### Given data
------------------------
(** C2: the code at the failing input.  With the random policy the first
    trial of the first candidate raises.  With the rule-based policy the
    first trial of the candidate 7 on [empty_5] starts from [trial_start],
    makes 24 draws and leaves the board full; the second trial runs on that
    full board, not on a copy of [empty_5] with the candidate played: it
    makes no draw, where a trial from [trial_start] makes 24. *)
Theorem trials_share_one_copy :
  simulation 25 some_draws Gomoku_init 100 empty_5 BLACK random 0 = Raise NameError
  ∧ ∃ full,
      sim_for_one_rule some_draws 100 trial_start BLACK 0 = Ok (0, full, 24%nat)
      ∧ get_empty_points full = []
      ∧ length (get_empty_points trial_start) = 24%nat
      ∧ (temp ← copy 25 empty_5;
         trials (sim_for_one_rule some_draws 100) 1 temp 7 BLACK 0)
        = Ok (0, full, 24%nat)
      ∧ (temp ← copy 25 empty_5;
         trials (sim_for_one_rule some_draws 100) 2 temp 7 BLACK 0)
        = Ok (0, full, 24%nat)
      ∧ ∃ w full',
          sim_for_one_rule some_draws 100 trial_start BLACK 24
          = Ok (w, full', 48%nat).
Proof.
  split; [vm_compute; reflexivity|].
  eexists. split; [vm_compute; reflexivity|].
  split_and!; [vm_compute; reflexivity..|].
  eexists _, _. vm_compute. reflexivity.
Qed.

Lemma sim_for_one_raises (rand : nat → nat) (b : GoBoard) (color r : Z) (k : nat) :
  detect_five_in_a_row b = Ok r → r ≠ color → r ≠ opponent color →
  get_empty_points b ≠ [] →
  sim_for_one rand b color k = Raise NameError.
Proof.
  intros Hd Hr Hr' Hmoves. unfold sim_for_one, generate_random_move.
  rewrite Hd. cbn [mbind result_bind]. rewrite !bool_decide_eq_false_2 by done.
  destruct (lookup_lt_is_Some_2 (get_empty_points b)
              (rand k `mod` length (get_empty_points b))%nat) as [move ->]; [|done].
  apply Nat.mod_upper_bound. by destruct (get_empty_points b).
Qed.

(** A rollout that draws an occupied point plays nothing and calls itself on
    the same board. *)
Lemma sim_for_one_rule_retry (rand : nat → nat) (depth : nat) (b : GoBoard)
    (color r : Z) (k : nat) (moves : list Z) (move : Z) :
  detect_five_in_a_row b = Ok r → r ≠ color → r ≠ opponent color →
  get_order b (current_player b) = Ok (Some moves) →
  choice rand moves k = Ok (move, S k) →
  play_move b (Some move) (current_player b) = Ok (false, b) →
  sim_for_one_rule rand (S depth) b color k = sim_for_one_rule rand depth b color (S k).
Proof.
  intros Hd Hr Hr' Ho Hc Hp. cbn [sim_for_one_rule].
  rewrite Hd. cbn [mbind result_bind]. rewrite !bool_decide_eq_false_2 by done.
  rewrite Ho. cbn [mbind result_bind]. rewrite Hc. cbn [mbind result_bind].
  by rewrite Hp.
Qed.

(** C9: the code at the failing inputs.  On [empty_5] the random rollout
    raises [NameError] whatever is drawn.  On [white_row_7_blocked], which
    has 45 empty points and no five, the candidates of the rule-based rollout
    are 35, 44 and 39; 44 is occupied, and with the random source that always
    draws it the rollout exceeds every depth of recursion. *)
Theorem rollouts_raise_or_recurse :
  (∀ rand k, sim_for_one rand empty_5 BLACK k = Raise NameError)
  ∧ length (get_empty_points white_row_7_blocked) = 45%nat
  ∧ detect_five_in_a_row white_row_7_blocked = Ok EMPTY
  ∧ get_order white_row_7_blocked BLACK = Ok (Some [35; 44; 39])
  ∧ array_get (board white_row_7_blocked) 44 = Ok BLACK
  ∧ (∀ depth k,
       sim_for_one_rule always_1 depth white_row_7_blocked BLACK k = OutOfFuel).
Proof.
  split_and!; [|vm_compute; reflexivity..|].
  - intros rand k. apply (sim_for_one_raises rand empty_5 BLACK EMPTY k);
      [vm_compute; reflexivity|discriminate|discriminate|vm_compute; discriminate].
  - induction depth as [|depth IH]; intros k; [done|].
    rewrite (sim_for_one_rule_retry always_1 depth white_row_7_blocked BLACK EMPTY k
               [35; 44; 39] 44);
      [apply IH|vm_compute; reflexivity|discriminate|discriminate
      |vm_compute; reflexivity|reflexivity|vm_compute; reflexivity].
Qed.

(** * Further properties of the code *)

(** ** Copies and legality *)

Lemma play_move_static (self self' : GoBoard) (point : option Z) (color : Z) (ok : bool) :
  play_move self point color = Ok (ok, self') →
  size self' = size self ∧ NS self' = NS self ∧ WE self' = WE self
  ∧ maxpoint self' = maxpoint self
  ∧ rows self' = rows self ∧ cols self' = cols self ∧ diags self' = diags self.
Proof.
  intros H. apply play_move_inv in H
    as (_ & [(_ & _ & ->)|[(? & ? & ? & _ & _ & _ & _ & _ & ->)
                          |(? & ? & _ & _ & _ & _ & ->)]]); done.
Qed.

(** A board the program can hold differs from the board the constructor
    returns for its size by its stones, its player and its history only. *)
Lemma reachable_static (MAXSIZE : Z) (b : GoBoard) :
  reachable MAXSIZE b →
  ∃ b0, GoBoard_init MAXSIZE (size b) = Ok b0
        ∧ size b0 = size b ∧ NS b0 = NS b ∧ WE b0 = WE b
        ∧ maxpoint b0 = maxpoint b
        ∧ rows b0 = rows b ∧ cols b0 = cols b ∧ diags b0 = diags b.
Proof.
  induction 1 as [s b Hinit|b b' point color ok _ IH Hplay].
  - assert (2 ≤ s ≤ MAXSIZE) as Hs.
    { unfold GoBoard_init, assert in Hinit. by case_bool_decide. }
    destruct (GoBoard_init_Ok MAXSIZE s Hs) as (b0 & Hb0 & _ & _ & Hsz & _).
    rewrite Hinit in Hb0. injection Hb0 as <-. rewrite Hsz. by exists b.
  - destruct IH as (b0 & Hb0 & IH).
    apply play_move_static in Hplay as (-> & -> & -> & -> & -> & -> & ->).
    by exists b0.
Qed.

Lemma copy_reachable (MAXSIZE : Z) (b : GoBoard) :
  reachable MAXSIZE b → copy MAXSIZE b = Ok b.
Proof.
  intros (b0 & Hb0 & Hsz & HNS & HWE & Hm & Hr & Hc & Hd)%reachable_static.
  unfold copy. rewrite Hb0. cbn [mbind result_bind].
  rewrite !assert_true by (by apply bool_decide_eq_true_2). cbn [mbind result_bind].
  rewrite Hsz, HNS, HWE, Hm, Hr, Hc, Hd. by destruct b.
Qed.

(** X1.  On every board the program can hold [copy] succeeds, its three
    assertions hold, and the board it returns is equal to the board copied,
    attribute by attribute: the grid, the player to move, the history, the
    ko marker and the line lists. *)
Theorem copy_returns_equal_board (MAXSIZE : Z) (b : GoBoard) :
  reachable MAXSIZE b → copy MAXSIZE b = Ok b.
Proof. apply copy_reachable. Qed.

Lemma copy_returns_equal_board_witness :
  reachable 25 black_row_5 ∧ copy 25 black_row_5 = Ok black_row_5.
Proof.
  split; [exact black_row_5_reachable|].
  apply (copy_returns_equal_board 25 black_row_5 black_row_5_reachable).
Defined.

(** X2.  On every board the program can hold [is_legal(point, color)]
    answers what [play_move(point, color)] answers on the board itself, and
    raises when it raises: true for PASS and for a point whose cell is EMPTY,
    false for a point whose cell is not, with a colour that is BLACK or
    WHITE. *)
Theorem is_legal_agrees_with_play_move (MAXSIZE : Z) (b : GoBoard)
    (point : option Z) (color : Z) :
  reachable MAXSIZE b →
  is_legal MAXSIZE b point color = fst <$> play_move b point color
  ∧ (color = BLACK ∨ color = WHITE →
     is_legal MAXSIZE b None color = Ok true
     ∧ ∀ p x, get_color b p = Ok x →
         is_legal MAXSIZE b (Some p) color = Ok (bool_decide (x = EMPTY))).
Proof.
  intros Hb. unfold is_legal. rewrite (copy_reachable MAXSIZE b Hb).
  cbn [mbind result_bind]. split.
  - by destruct (play_move b point color) as [[ok b']| |].
  - intros Hcol. unfold play_move, is_black_white.
    assert (bool_decide (color = BLACK) || bool_decide (color = WHITE) = true) as ->
      by (by destruct Hcol as [-> | ->]).
    cbn [assert mbind result_bind]. split; [done|].
    intros p x Hx. unfold get_color in Hx. rewrite Hx. cbn [mbind result_bind].
    case_bool_decide as Hne.
    + by rewrite bool_decide_eq_false_2.
    + assert (x = EMPTY) as -> by (by destruct (decide (x = EMPTY))).
      apply array_get_wrap in Hx as (k & Hk & _).
      unfold array_set. rewrite Hk. cbn. by rewrite bool_decide_eq_true_2.
Qed.

Lemma is_legal_agrees_with_play_move_witness :
  reachable 25 black_row_5
  ∧ (is_legal 25 black_row_5 (Some 7) WHITE
     = fst <$> play_move black_row_5 (Some 7) WHITE
     ∧ (WHITE = BLACK ∨ WHITE = WHITE →
        is_legal 25 black_row_5 None WHITE = Ok true
        ∧ ∀ p x, get_color black_row_5 p = Ok x →
            is_legal 25 black_row_5 (Some p) WHITE = Ok (bool_decide (x = EMPTY)))).
Proof.
  split; [exact black_row_5_reachable|].
  apply (is_legal_agrees_with_play_move 25 black_row_5 (Some 7) WHITE
           black_row_5_reachable).
Defined.

(** ** Stones and empty points *)

Lemma array_get_insert (arr : list Z) (k : nat) (v : Z) (q : Z) :
  index (length arr) q ≠ Some k →
  array_get (<[k:=v]> arr) q = array_get arr q.
Proof.
  intros Hq. unfold array_get. rewrite length_insert.
  destruct (index (length arr) q) as [k'|]; [|done]. cbn.
  rewrite list_lookup_insert_ne; [done|]. congruence.
Qed.

Lemma array_get_insert_eq (arr : list Z) (k : nat) (v : Z) (p : Z) (x : Z) :
  index (length arr) p = Some k → arr !! k = Some x →
  array_get (<[k:=v]> arr) p = Ok v.
Proof.
  intros Hp Hx. unfold array_get. rewrite length_insert, Hp. cbn.
  rewrite list_lookup_insert_eq; [done|]. by eapply lookup_lt_Some.
Qed.
(** * Backtest journal: trade notation parser and performance aggregator

    A shallow embedding of [src/trade_analyzer.py] ([parse_trade_data],
    [analyze_trades]), of [src/utils.py] ([save_data], [load_data]) and of
    the blocks of [src/Backtest.py] that change the list of trading days,
    with the properties of the specification stated over it, followed by
    further properties of the code.

    Conventions of the embedding.

    - A Python [float] is an IEEE-754 binary64 number: [spec_float] with
      precision 53 and maximal exponent 1024, with the operations of
      [SpecFloat] (round to nearest, ties to even).  The integer literals the
      code mixes with floats ([0], [100], [252]) are their float values.
    - Python exceptions are explicit: a computation returns [Ok v] or
      [Raise e].  [/] raises [ZeroDivisionError] on a zero divisor, [** 2]
      raises [OverflowError] when a finite square leaves the float range,
      [math.sqrt] raises [ValueError] on a negative argument and [float(s)]
      raises [ValueError] on a text that denotes no number.
    - A Python [str] is a [string]; the text is ASCII.
    - Lists keep the order of [append]; dictionaries are association lists in
      insertion order.
    - A CSV file is the list of its rows, each the list of its fields, as
      [csv.writer] receives them.  [csv.reader] yields the rows as they were
      written, and raises [csv.Error] at a row with a field of more than
      131072 characters, its default limit.
    - [int(s)] and [str(n)] raise [ValueError] beyond 4300 digits, the limit
      that CPython sets by default.
    - [x ** 2] is the product [x * x] rounded once; the [pow] of the C
      library, which CPython calls, may differ from it in the last place. *)

From Stdlib Require Import ZArith List String Ascii Bool Lia QArith Qround.
From Stdlib Require Import SpecFloat DecimalString.
From Stdlib Require DecimalN.
Import ListNotations.

Local Open Scope Z_scope.
Local Open Scope string_scope.

(* ================================================================= *)
(** ** Exceptions *)

Inductive exn : Type :=
| ValueError
| ZeroDivisionError
| OverflowError.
------------------------
### What you have to do
Only the lines above from the one with "rewrite (sim_for_one_rule_retry always_1" up to and including the one with "unfold copy. rewrite" should be repeated, exactly as written.

### Solution
    rewrite (sim_for_one_rule_retry always_1 depth white_row_7_blocked BLACK EMPTY k
               [35; 44; 39] 44);
      [apply IH|vm_compute; reflexivity|discriminate|discriminate
      |vm_compute; reflexivity|reflexivity|vm_compute; reflexivity].
Qed.

(** * Further properties of the code *)

(** ** Copies and legality *)

Lemma play_move_static (self self' : GoBoard) (point : option Z) (color : Z) (ok : bool) :
  play_move self point color = Ok (ok, self') →
  size self' = size self ∧ NS self' = NS self ∧ WE self' = WE self
  ∧ maxpoint self' = maxpoint self
  ∧ rows self' = rows self ∧ cols self' = cols self ∧ diags self' = diags self.
Proof.
  intros H. apply play_move_inv in H
    as (_ & [(_ & _ & ->)|[(? & ? & ? & _ & _ & _ & _ & _ & ->)
                          |(? & ? & _ & _ & _ & _ & ->)]]); done.
Qed.

(** A board the program can hold differs from the board the constructor
    returns for its size by its stones, its player and its history only. *)
Lemma reachable_static (MAXSIZE : Z) (b : GoBoard) :
  reachable MAXSIZE b →
  ∃ b0, GoBoard_init MAXSIZE (size b) = Ok b0
        ∧ size b0 = size b ∧ NS b0 = NS b ∧ WE b0 = WE b
        ∧ maxpoint b0 = maxpoint b
        ∧ rows b0 = rows b ∧ cols b0 = cols b ∧ diags b0 = diags b.
Proof.
  induction 1 as [s b Hinit|b b' point color ok _ IH Hplay].
  - assert (2 ≤ s ≤ MAXSIZE) as Hs.
    { unfold GoBoard_init, assert in Hinit. by case_bool_decide. }
    destruct (GoBoard_init_Ok MAXSIZE s Hs) as (b0 & Hb0 & _ & _ & Hsz & _).
    rewrite Hinit in Hb0. injection Hb0 as <-. rewrite Hsz. by exists b.
  - destruct IH as (b0 & Hb0 & IH).
    apply play_move_static in Hplay as (-> & -> & -> & -> & -> & -> & ->).
    by exists b0.
Qed.

Lemma copy_reachable (MAXSIZE : Z) (b : GoBoard) :
  reachable MAXSIZE b → copy MAXSIZE b = Ok b.
Proof.
  intros (b0 & Hb0 & Hsz & HNS & HWE & Hm & Hr & Hc & Hd)%reachable_static.
  unfold copy. rewrite Hb0. cbn [mbind result_bind].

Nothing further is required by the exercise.